Scan the records for the string "injection" and copy every line that holds it.

++++ Data provided

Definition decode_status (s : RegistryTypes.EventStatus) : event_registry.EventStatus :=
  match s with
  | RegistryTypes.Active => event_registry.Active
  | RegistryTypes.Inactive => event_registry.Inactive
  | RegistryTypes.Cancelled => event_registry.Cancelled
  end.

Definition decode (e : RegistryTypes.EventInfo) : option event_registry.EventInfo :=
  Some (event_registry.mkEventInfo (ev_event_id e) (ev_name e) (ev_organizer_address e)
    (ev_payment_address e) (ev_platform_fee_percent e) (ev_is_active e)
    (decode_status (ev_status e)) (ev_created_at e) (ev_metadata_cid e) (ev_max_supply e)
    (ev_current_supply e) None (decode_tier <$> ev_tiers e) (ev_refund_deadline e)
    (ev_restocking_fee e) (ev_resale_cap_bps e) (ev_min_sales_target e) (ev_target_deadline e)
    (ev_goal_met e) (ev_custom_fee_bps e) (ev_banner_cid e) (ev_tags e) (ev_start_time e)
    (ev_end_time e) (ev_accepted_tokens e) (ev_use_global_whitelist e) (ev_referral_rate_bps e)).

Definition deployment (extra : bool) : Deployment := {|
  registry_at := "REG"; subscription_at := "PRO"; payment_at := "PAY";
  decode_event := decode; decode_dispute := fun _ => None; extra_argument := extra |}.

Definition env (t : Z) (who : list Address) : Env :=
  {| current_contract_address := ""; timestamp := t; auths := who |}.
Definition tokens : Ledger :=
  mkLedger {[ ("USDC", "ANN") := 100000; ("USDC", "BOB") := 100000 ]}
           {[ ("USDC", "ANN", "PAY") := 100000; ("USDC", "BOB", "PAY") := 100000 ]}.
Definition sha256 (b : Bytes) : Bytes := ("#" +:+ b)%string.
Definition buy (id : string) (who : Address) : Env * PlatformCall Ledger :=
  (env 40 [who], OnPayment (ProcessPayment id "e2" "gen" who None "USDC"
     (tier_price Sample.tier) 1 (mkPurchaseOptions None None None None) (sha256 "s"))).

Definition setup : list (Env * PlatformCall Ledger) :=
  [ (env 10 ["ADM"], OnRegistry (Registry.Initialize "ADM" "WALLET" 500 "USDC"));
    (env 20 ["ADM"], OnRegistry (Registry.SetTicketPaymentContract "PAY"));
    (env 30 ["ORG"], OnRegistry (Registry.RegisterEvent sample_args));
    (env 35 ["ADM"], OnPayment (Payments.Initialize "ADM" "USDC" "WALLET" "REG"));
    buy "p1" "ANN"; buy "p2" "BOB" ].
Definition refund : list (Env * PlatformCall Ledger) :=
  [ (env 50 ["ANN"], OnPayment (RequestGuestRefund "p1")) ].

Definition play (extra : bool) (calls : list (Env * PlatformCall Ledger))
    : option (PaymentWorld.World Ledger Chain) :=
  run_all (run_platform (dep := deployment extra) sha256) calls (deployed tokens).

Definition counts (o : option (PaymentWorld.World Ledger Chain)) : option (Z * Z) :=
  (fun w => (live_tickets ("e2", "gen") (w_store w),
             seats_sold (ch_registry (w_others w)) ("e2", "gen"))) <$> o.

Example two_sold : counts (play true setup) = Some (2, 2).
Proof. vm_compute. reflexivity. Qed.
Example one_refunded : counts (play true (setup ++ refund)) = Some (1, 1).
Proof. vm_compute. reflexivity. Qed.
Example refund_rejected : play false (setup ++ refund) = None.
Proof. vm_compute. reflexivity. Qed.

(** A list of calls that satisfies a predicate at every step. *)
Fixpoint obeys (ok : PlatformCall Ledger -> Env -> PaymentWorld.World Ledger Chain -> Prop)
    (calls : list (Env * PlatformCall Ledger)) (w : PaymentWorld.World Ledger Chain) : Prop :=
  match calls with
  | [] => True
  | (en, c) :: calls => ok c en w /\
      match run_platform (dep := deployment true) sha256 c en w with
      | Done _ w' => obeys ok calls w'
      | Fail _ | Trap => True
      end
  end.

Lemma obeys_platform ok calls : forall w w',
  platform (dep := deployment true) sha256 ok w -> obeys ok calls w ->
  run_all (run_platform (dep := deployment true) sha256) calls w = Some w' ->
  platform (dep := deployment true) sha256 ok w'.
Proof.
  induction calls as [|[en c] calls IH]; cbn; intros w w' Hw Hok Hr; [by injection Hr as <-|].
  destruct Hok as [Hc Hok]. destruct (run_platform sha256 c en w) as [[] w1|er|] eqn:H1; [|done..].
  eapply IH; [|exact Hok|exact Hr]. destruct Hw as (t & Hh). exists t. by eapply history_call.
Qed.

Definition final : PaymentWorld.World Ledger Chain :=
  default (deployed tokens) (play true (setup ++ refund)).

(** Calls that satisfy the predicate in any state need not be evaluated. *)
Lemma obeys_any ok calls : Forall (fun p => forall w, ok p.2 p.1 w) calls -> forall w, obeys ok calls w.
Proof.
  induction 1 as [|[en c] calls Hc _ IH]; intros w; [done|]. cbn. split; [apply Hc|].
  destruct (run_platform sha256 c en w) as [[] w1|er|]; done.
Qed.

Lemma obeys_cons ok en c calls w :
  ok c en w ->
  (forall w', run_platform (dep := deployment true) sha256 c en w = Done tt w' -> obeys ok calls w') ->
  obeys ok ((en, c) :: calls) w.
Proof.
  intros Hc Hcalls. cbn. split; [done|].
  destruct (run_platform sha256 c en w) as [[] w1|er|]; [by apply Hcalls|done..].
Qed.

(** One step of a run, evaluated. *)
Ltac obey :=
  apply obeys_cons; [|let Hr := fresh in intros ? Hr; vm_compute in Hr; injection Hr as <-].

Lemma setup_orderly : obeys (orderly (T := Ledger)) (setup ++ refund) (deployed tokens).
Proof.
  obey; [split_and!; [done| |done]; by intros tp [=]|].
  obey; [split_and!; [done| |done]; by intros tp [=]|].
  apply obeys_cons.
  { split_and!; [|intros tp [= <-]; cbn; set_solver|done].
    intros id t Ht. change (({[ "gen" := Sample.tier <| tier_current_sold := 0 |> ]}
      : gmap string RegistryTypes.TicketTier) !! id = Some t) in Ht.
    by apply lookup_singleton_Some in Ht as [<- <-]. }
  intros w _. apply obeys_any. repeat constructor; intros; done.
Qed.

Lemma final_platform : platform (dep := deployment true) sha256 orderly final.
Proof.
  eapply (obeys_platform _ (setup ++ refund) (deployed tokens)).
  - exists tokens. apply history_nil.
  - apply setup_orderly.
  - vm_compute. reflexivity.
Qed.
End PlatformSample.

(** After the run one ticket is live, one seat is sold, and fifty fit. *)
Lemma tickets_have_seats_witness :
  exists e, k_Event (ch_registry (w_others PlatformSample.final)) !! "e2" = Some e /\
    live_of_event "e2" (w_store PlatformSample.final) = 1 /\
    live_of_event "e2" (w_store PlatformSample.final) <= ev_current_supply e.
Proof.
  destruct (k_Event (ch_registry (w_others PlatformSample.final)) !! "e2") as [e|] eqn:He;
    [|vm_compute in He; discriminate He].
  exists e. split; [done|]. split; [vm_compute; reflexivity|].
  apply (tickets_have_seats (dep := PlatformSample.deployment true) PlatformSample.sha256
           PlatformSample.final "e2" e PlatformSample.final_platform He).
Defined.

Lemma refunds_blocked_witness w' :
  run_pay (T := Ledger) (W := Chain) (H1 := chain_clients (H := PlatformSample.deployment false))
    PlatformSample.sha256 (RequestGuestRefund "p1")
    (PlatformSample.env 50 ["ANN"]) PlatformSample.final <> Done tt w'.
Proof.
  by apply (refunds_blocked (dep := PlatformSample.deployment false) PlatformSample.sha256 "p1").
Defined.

++++++++

**Result**
  induction calls as [|[en c] calls IH]; cbn; intros w w' Hw Hok Hr; [by injection Hr as <-|].
  apply obeys_cons; [|let Hr := fresh in intros ? Hr; vm_compute in Hr; injection Hr as <-].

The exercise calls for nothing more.